# Material for this task
(* ===== verification/IdeSpec.v ===== *)
(** * The disk driver as a queue of requests

    [iderw] and [ideintr] program the disk controller.  Against an abstract machine
    with a disk and a queue of requests, which are served one after the other as
    memide.c would serve them: every request is served once, in the order in
    which the requests came, and [iderw] returns when its own has been. *)

From stdpp Require Import base gmap list strings sets.
From Stdlib Require Import ZArith Lia.
From S2P Require Import Prelude State Memory Spinlock Sched Bio Cache Devices Ide.

(** ** The disk controller

    The registers of an ATA controller and what the accesses to its ports do, with
    transfers of one sector without DMA.  A sector is named by the drive and its
    number on the drive. *)

Record ata : Type := mk_ata {
  at_disk : gmap (Z * Z) (list Z);
  at_lba0 : Z;
  at_lba1 : Z;
  at_lba2 : Z;
  at_head : Z;
  at_cmd : option (Z * (Z * Z))
}.

Definition at_block (d : gmap (Z * Z) (list Z)) (t : Z * Z) : list Z := default (replicate BSIZE 0) (d !! t).

(** The data register takes 512 bytes. *)
Definition sector_data (data : list Z) : list Z := u8 <$> resize BSIZE 0 data.

(** The drive and the sector selected by the registers. *)
Definition at_target (a : ata) : Z * Z :=
  (Z.land (Z.shiftr (at_head a) 4) 1,
   at_lba0 a + 2 ^ 8 * at_lba1 a + 2 ^ 16 * at_lba2 a + 2 ^ 24 * Z.land (at_head a) 0x0f).

Definition ata_step (ev : io_event) (a : ata) : ata :=
  match ev with
  | Port_out port v =>
      if port =? 0x1f3 then mk_ata (at_disk a) v (at_lba1 a) (at_lba2 a) (at_head a) (at_cmd a)
      else if port =? 0x1f4 then mk_ata (at_disk a) (at_lba0 a) v (at_lba2 a) (at_head a) (at_cmd a)
      else if port =? 0x1f5 then mk_ata (at_disk a) (at_lba0 a) (at_lba1 a) v (at_head a) (at_cmd a)
      else if port =? 0x1f6 then mk_ata (at_disk a) (at_lba0 a) (at_lba1 a) (at_lba2 a) v (at_cmd a)
      else if port =? 0x1f7 then mk_ata (at_disk a) (at_lba0 a) (at_lba1 a) (at_lba2 a) (at_head a) (Some (v, at_target a))
      else a
  | Port_outs port data =>
      match at_cmd a with
      | Some (c, t) =>
          if (port =? 0x1f0) && (c =? IDE_CMD_WRITE)
          then mk_ata (<[t := sector_data data]> (at_disk a)) (at_lba0 a) (at_lba1 a) (at_lba2 a) (at_head a) None
          else a
      | None => a
      end
  | Port_ins port data =>
      if port =? 0x1f0 then mk_ata (at_disk a) (at_lba0 a) (at_lba1 a) (at_lba2 a) (at_head a) None else a
  | _ => a
  end.

(** The controller after the accesses [io], with the disk [d] at first. *)
Definition ata_of (d : gmap (Z * Z) (list Z)) (io : list io_event) : ata := foldr ata_step (mk_ata d 0 0 0 0 None) io.

Definition status `{Hardware} (io : list io_event) : Z := u8 (hw_in io 0x1f7).

(** The accesses after the status has been read [n] times. *)
Fixpoint polled `{Hardware} (n : nat) (io : list io_event) : list io_event :=
  match n with
  | O => io
  | S n => polled n (Port_in 0x1f7 (status io) :: io)
  end.

(** A machine with such a controller: it is not busy for ever, it reports no error, and it
    delivers the sector that was asked for. *)
Class AtaDisk `{HW : Hardware} (d : gmap (Z * Z) (list Z)) : Prop := {
  ata_ready : forall io, exists n, (n <= hw_patience)%nat /\ Z.land (status (polled n io)) (Z.lor IDE_BSY IDE_DRDY) = IDE_DRDY;
  ata_good : forall io, Z.land (status io) (Z.lor IDE_DF IDE_ERR) = 0;
  ata_data : forall io t, at_cmd (ata_of d io) = Some (IDE_CMD_READ, t) ->
    sector_data (hw_ins io 0x1f0 BSIZE) = at_block (at_disk (ata_of d io)) t
}.

(** ** The abstract machine *)

Record ide_abs : Type := mk_ide_abs {
  ab_disk : gmap (Z * Z) (list Z);
  ab_buf : list buf;
  ab_queue : list nat
}.

Definition dirty (b : buf) : bool := truth (Z.land (b_flags b) B_DIRTY).
Definition target (b : buf) : Z * Z := (Z.land (b_dev b) 1, b_blockno b).

(** A buffer that has been synchronised with the disk. *)
Definition clean (b : buf) : buf := set_b_flags (Z.land (Z.lor (b_flags b) B_VALID) (Z.lnot B_DIRTY)) b.

(** The request for buffer [i] is served: the block is written, or read. *)
Definition serve (i : nat) (m : ide_abs) : ide_abs :=
  let b := default zero_buf (ab_buf m !! i) in
  if dirty b then mk_ide_abs (<[target b := b_data b]> (ab_disk m)) (alter clean i (ab_buf m)) (ab_queue m)
  else mk_ide_abs (ab_disk m) (alter (fun b => clean (set_b_data (at_block (ab_disk m) (target b)) b)) i (ab_buf m)) (ab_queue m).

Definition set_ab_queue (q : list nat) (m : ide_abs) : ide_abs := mk_ide_abs (ab_disk m) (ab_buf m) q.

(** The steps: a request arrives, the first one is completed, and the owner of a buffer
    changes it. *)
Inductive ide_op : Type := Request (i : nat) | Interrupt | Change (i : nat) (b : buf).

Definition ide_apply (op : ide_op) (m : ide_abs) : ide_abs :=
  match op with
  | Request i => set_ab_queue (ab_queue m ++ [i]) m
  | Interrupt =>
      match ab_queue m with
      | [] => m
      | i :: q => set_ab_queue q (serve i m)
      end
  | Change i b => mk_ide_abs (ab_disk m) (<[i := b]> (ab_buf m)) (ab_queue m)
  end.

Definition ide_run (ops : list ide_op) (m : ide_abs) : ide_abs := foldl (fun m op => ide_apply op m) m ops.

(** A buffer after its request, and the disk. *)
Definition filled (d : gmap (Z * Z) (list Z)) (b : buf) : buf := if dirty b then b else set_b_data (at_block d (target b)) b.
Definition disk_after (d : gmap (Z * Z) (list Z)) (b : buf) : gmap (Z * Z) (list Z) := if dirty b then <[target b := b_data b]> d else d.

(** ** A request among others

    What the rest of the system does while the owner of buffer [i], which holds the
    block [t], waits for its request: it does not touch that buffer, no other
    buffer holds the same block, and the buffers in the queue do not change. *)

Definition allowed (i : nat) (t : Z * Z) (op : ide_op) (m : ide_abs) : Prop :=
  match op with
  | Request j => j <> i
  | Interrupt => True
  | Change j b => j <> i /\ (j ∉ ab_queue m) /\ target b <> t
  end.

Fixpoint allowed_run (i : nat) (t : Z * Z) (ops : list ide_op) (m : ide_abs) : Prop :=
  match ops with
  | [] => True
  | op :: ops => allowed i t op m /\ allowed_run i t ops (ide_apply op m)
  end.

Definition sole (i : nat) (t : Z * Z) (m : ide_abs) : Prop := forall j b, j <> i -> ab_buf m !! j = Some b -> target b <> t.

(** The request for the buffer [b] was made when the disk was [d], and [n] others are before it. *)
Record pending (d : gmap (Z * Z) (list Z)) (b : buf) (i n : nat) (m : ide_abs) : Prop := {
  pe_queue : exists l r, ab_queue m = l ++ i :: r /\ length l = n /\ (i ∉ l) /\ (i ∉ r);
  pe_buf : ab_buf m !! i = Some b;
  pe_block : at_block (ab_disk m) (target b) = at_block d (target b);
  pe_sole : sole i (target b) m
}.

(** It has been served: the buffer and the block on the disk agree. *)
Record completed (d : gmap (Z * Z) (list Z)) (b : buf) (i : nat) (m : ide_abs) : Prop := {
  co_queue : i ∉ ab_queue m;
  co_buf : ab_buf m !! i = Some (clean (filled d b));
  co_block : at_block (ab_disk m) (target b) = b_data (filled d b);
  co_sole : sole i (target b) m
}.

# Exercise prompt
Which of the lines in the material carry the string "when"? Pull them out.

# Response to the exercise
    which the requests came, and [iderw] returns when its own has been. *)
(** The request for the buffer [b] was made when the disk was [d], and [n] others are before it. *)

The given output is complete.